> Exercise requirements: Word for word, restate the lines of the data from the first through the one containing "forall (line line'", and nothing else.

(Extracted data entries)
------------------------------
(** The same for the whole pager loop: whatever [leftdata] holds, [more]
    prints what it prints when [leftdata] is [None]. *)
Lemma while_true_leftdata (fuel : nat) (number limit : Z) :
  forall (line line' : option string) (size : Z)
         (leftdata leftdata' : option string) (w : Page.world),
  Page.while_true wrap fuel number limit line size leftdata w =
  Page.while_true wrap fuel number limit line' size leftdata' w.
Proof.
  induction fuel as [ | fuel IH ]; intros line line' size leftdata leftdata' w;
    cbn [Page.while_true]; [ reflexivity | ].
  pose proof (while_size_leftdata fuel limit line line' size leftdata leftdata' w) as Hs.
  unfold Page.same_screen in Hs.
  destruct (Page.while_size wrap fuel limit line size leftdata w)
    as [ [ [[[l1 s1] d1] w1] | w1 ] | ];
  destruct (Page.while_size wrap fuel limit line' size leftdata' w)
    as [ [ [[[l2 s2] d2] w2] | w2 ] | ];
    try contradiction; try reflexivity.
  - destruct Hs as (-> & ->).
    destruct (Page.getch w2) as [ [inp w3] | ]; [ | reflexivity ].
    destruct (Ascii.eqb inp Page.space); [ apply IH | ].
    destruct (Ascii.eqb inp Page.cr); [ apply IH | reflexivity ].
  - now rewrite Hs.
Qed.

End AnyWrap.

(** C5 fails on the code.  The source holds the lines ["abcdef\n"] and
    ["xyz\n"], the terminal is 3 columns wide and a screen is one line.
    [more] prints ["abc"] and waits; at the key (space, or return) it reads
    the next line over the remainder ["def\n"] it had kept in [leftdata],
    prints ["xyz"], and at the next key it returns at the end of the
    source: ["def\n"] is never printed (nor is the ["\n"] left of the
    second line).  This does not depend on the wrapping function: for any
    [wrap], the loop of [more] does what it does with [leftdata] empty. *)
Theorem more_drops_rest_of_line :
  let line1 := "abcdef" ++ String Page.lf "" in
  let line2 := "xyz" ++ String Page.lf "" in
  let w keys := {| Page.data := [line1; line2]; Page.keys := keys; Page.printed := [] |} in
  let w' := {| Page.data := []; Page.keys := []; Page.printed := ["abc"; "xyz"] |} in
  Page.more Page.wrap_at 24 3 8 (w [Page.space; Page.space]) 1 = Some (Page.AtEnd, w') /\
  Page.more Page.wrap_at 24 3 8 (w [Page.cr; Page.cr]) 1 = Some (Page.AtEnd, w') /\
  Page.wrap_at line1 3 = ("abc", "def" ++ String Page.lf "") /\
  (forall (wrap : string -> Z -> string * string) (fuel : nat) (number limit size : Z)
          (line leftdata : option string) (w0 : Page.world),
     Page.while_true wrap fuel number limit line size leftdata w0 =
     Page.while_true wrap fuel number limit line size None w0).
Proof.
  cbv zeta. split; [ | split; [ | split ] ].
  - vm_compute. reflexivity.
  - vm_compute. reflexivity.
  - vm_compute. reflexivity.
  - intros wrap fuel number limit size line leftdata w0. apply while_true_leftdata.
Qed.

End MoreFacts.

(** * Further properties of the code *)

(** ** FifoBuffer *)

Section FifoBufferMore.
Context {A : Type}.
Implicit Types (self : Buffer.FifoBuffer A) (data d : list A) (ds : list (list A)).

(** Any number of calls is one call on the concatenation of their
    inputs. *)
Lemma run_as_filter ds : forall self,
  Buffer.list_instance self -> Buffer.within self ->
  (concat (fst (Buffer.run self ds)), snd (Buffer.run self ds)) =
  Buffer.filter self (concat ds).
Proof.
  induction ds as [ | d ds IH ]; intros self Hself Hb.
  - cbn [Buffer.run fst snd concat]. now rewrite filter_nil.
  - cbn [concat]. rewrite (filter_app self d (concat ds) Hself).
    cbn [Buffer.run].
    pose proof (filter_list_instance self d Hself) as Hself1.
    pose proof (filter_within self d Hself) as Hb1.
    destruct (Buffer.filter self d) as [r1 self1]. cbn [fst snd] in *.
    specialize (IH self1 Hself1 Hb1).
    destruct (Buffer.run self1 ds) as [outs self2].
    cbn [fst snd concat] in *.
    now rewrite <- IH.
Qed.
------------------------------
> Exercise result:
(** The same for the whole pager loop: whatever [leftdata] holds, [more]
    prints what it prints when [leftdata] is [None]. *)
Lemma while_true_leftdata (fuel : nat) (number limit : Z) :
  forall (line line' : option string) (size : Z)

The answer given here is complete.